Dale stands there holding a cooler. He looks at her this time. It occurs to her that he's now older than his older brother. She can see some of Bruce in his features and imagines what Bruce would look like if he had lived. He'd probably still be wearing a beard, and it would hold at least as much hint of gray as Dale's. His narrow brown eyes might be more squinted, the skin around them sun hardened worse than Dale's. She realizes she's staring and turns away before she embarrasses him.
"Old Dale only got one deer last season," Foster says. "We're going to try to get him another one today."
"Figure I just had some bad luck last year," Dale says.
"Either that or your eyesight's going. How many fingers am I holding up, Dale?"
He laughs, or at least makes the attempt. "Six?"
"That's right. I've always had six fingers on my right hand."
"Where are y'all going?" Carrie asks, though she doesn't really want to know. It's just something to say.
"Down on the Black Fork," Foster says, "to that two hundred acres I bought last year. I got half a dozen tree stands built on it. Permanent ones, almost like penthouses." He laughs.
This has always been his answer to the question she's asked. Since that day, they no longer hunt by driving the deer past standers holding shotguns. Foster either hunts alone, or they all use tree stands and no more than three of them go at once. The answer has never satisfied her, and now, after her conversation with her father, it's even less satisfying.
There is one thing for which she gives him credit. He doesn't bait fields by putting out corn or planting winter grass.
Foster opens the side door and they file out behind him.
"Good luck," she says, because she feels she has to. Usually she adds, "And be careful." But not this time.
Dale is the last one out the door.

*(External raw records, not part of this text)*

(** C33: A sweep asks for the placement of every session it listed that needs a
    Host, exactly once, in the order the sessions were first listed: those with a
    command that is pending or claimed before its deadline, or being applied.
    Each is asked for with its own commands alone: to wake, the pending ones
    before their deadline, in the order listed; of those the gate responses, and
    the creates and inputs held by reference; the ones carrying a principal or
    metadata, claimed ones included; and whether a restore waits. Only a cancelled
    context cuts the list short. Whatever the placements answer, the sweep's
    counters add up: every placement is counted once, as released, without a
    controller, failed, deferred, or under its outcome. *)
Theorem sweep_places_each_open_session_once `{ControlLimits} {Principal W : Type} (cfg : PendingSweeperConfig)
    (h : handler (sweepCall Principal) W) (w : W) (principal : Principal) (s : PendingSweeper) :
  let '(out, calls, _) := run h (Sweep cfg principal s) w in swept out.1 calls.
Proof.
  pose proof (wp_run h _ _ w (Sweep_swept cfg principal s)) as Hs.
  destruct (run h (Sweep cfg principal s) w) as [[out calls] w']. exact Hs.
Qed.

(** ** The admission trigger places only its own session *)
Section AdmissionProofs.
Context `{ControlLimits} {Principal : Type} (cfg : PendingSweeperConfig).
Abbreviation sweep_routine := (prog (sweepCall Principal)).

(** Routines that place nothing. *)
Definition no_place (e : event (sweepCall Principal)) : Prop := placements [e] = [].

Lemma no_place_all t : Forall no_place t -> placements t = [].
Proof.
  induction 1 as [|e t He _ IH]; [done|]. destruct e as [R c r]. unfold no_place in He. simpl in *.
  by destruct c.
Qed.

Lemma addAll_spec entries target :
  wp (addAll (Principal := Principal) entries target) (fun out t => Forall no_place t /\ os_key out = os_key target).
Proof.
  revert target. induction entries as [|e entries IH]; intros target; simpl; [done|]. intros now.
  eapply wp_mono; [|apply IH]. simpl. intros out t [Ht ->]. rewrite add_key. split; [by constructor|done].
Qed.

Lemma sessionLoop_spec notice pages after target :
  wp (sessionLoop (Principal := Principal) cfg notice pages after target)
    (fun out t => Forall no_place t /\ (forall s, out = Ok s -> os_key s = os_key target)).
Proof.
  revert after target. induction pages as [|pages IH]; intros after target; simpl.
  { split; [constructor|]. intros s [=]. by subst. }
  assert (Hone : forall a, no_place (Ev _ (ListSessionDispositionCommands
    (MkSessionRequest (notice_TenantID notice) (notice_SessionID notice) after (PageLimit cfg))) a)) by done.
  intros [page|err]; [|split; [by repeat constructor|done]].
  case_bool_decide; [split; [by repeat constructor|by intros s [= <-]]|].
  case_match; [split; [by repeat constructor|done]|].
  eapply wp_seq; [apply addAll_spec|]. intros target' t [Ht Hk].
  repeat case_match; [split; [|intros s [= <-]; done]; rewrite app_nil_r; by constructor..|].
  eapply wp_mono; [|apply IH]. simpl. intros out u [Hu Hs].
  split; [constructor; [done|by apply Forall_app]|]. intros s Ho. rewrite (Hs s Ho). done.
Qed.

Lemma collectPages_no_place shard now pages cursor order r :
  only no_place (collectPages (Principal := Principal) cfg shard now pages cursor order r).
Proof.
  revert cursor order r. induction pages as [|pages IH]; intros cursor order r; simpl; [apply only_ret|].
  apply only_call; [done|]. intros [page|err]; case_match; try apply only_ret. apply IH.
Qed.

(** A target of the notice: its session, and its command among those to wake. *)
Definition target_of (notice : AdmissionNotice) (out : result (option openSession)) : Prop :=
  forall s, out = Ok (Some s) -> os_key s = notice_key notice /\ notice_CommandID notice ∈ os_wake s.

Lemma fallbackLoop_spec notice shards shard remaining :
  wp (fallbackLoop (Principal := Principal) cfg notice shards shard remaining)
    (fun out t => Forall no_place t /\ target_of notice out).
Proof.
  revert shard remaining. induction shards as [|shards IH]; intros shard remaining; simpl; [done|].
  destruct remaining as [|remaining]; [done|]. intros now.
  eapply wp_seq; [apply collectPages_no_place|]. intros [[[sessions position] err] r] t Ht.
  destruct err as [err|]; [by split; [constructor; [done|by rewrite app_nil_r]|]|].
  destruct (list_find _ sessions) as [[i s]|] eqn:Hfind.
  - apply list_find_Some in Hfind as (_ & Hk & _). repeat case_match; apply wp_ret; rewrite app_nil_r;
      (split; [by constructor|]); intros s' [=]; subst; split; [done|]. by reflect_guards.
  - eapply wp_mono; [|apply IH]. simpl. intros out u [Hu Ho]. split; [constructor; [done|by apply Forall_app]|done].
Qed.

Lemma fallback_spec notice :
  wp (collectAdmissionFallback (Principal := Principal) cfg notice) (fun out t => Forall no_place t /\ target_of notice out).
Proof.
  unfold collectAdmissionFallback. intros shards. eapply wp_mono; [|apply fallbackLoop_spec].
  simpl. intros out t [Ht Ho]. split; [by constructor|done].
Qed.

Lemma collectSession_spec notice :
  wp (collectAdmissionSession (Principal := Principal) cfg notice) (fun out t => Forall no_place t /\ target_of notice out).
Proof.
  unfold collectAdmissionSession. eapply wp_seq; [apply sessionLoop_spec|]. intros target t [Ht Hk].
  destruct target as [target|err]; [|by split; [rewrite app_nil_r|]].
  case_bool_decide as Hin; cbn [negb].
  - apply wp_ret. rewrite app_nil_r. split; [done|]. intros s [= <-]. split; [|done]. by rewrite (Hk target eq_refl).
  - eapply wp_mono; [|apply fallback_spec]. simpl. intros out u [Hu Ho]. split; [by apply Forall_app|done].
Qed.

He turns back and his eyes dart toward her and away, like some animal not daring to venture close enough to be fed by a human. She understands he doesn't want to go, and that his eyesight has nothing to do with why he killed only one deer last year. He has probably killed just enough to remain one of them and never questioned why he would do such a thing. She smiles, and he turns through the door, banging the ice chest against the doorframe. If she told him she'd been on her way to see him the day before, she guesses he might have slammed into the door's glass pane so hard it would have cracked.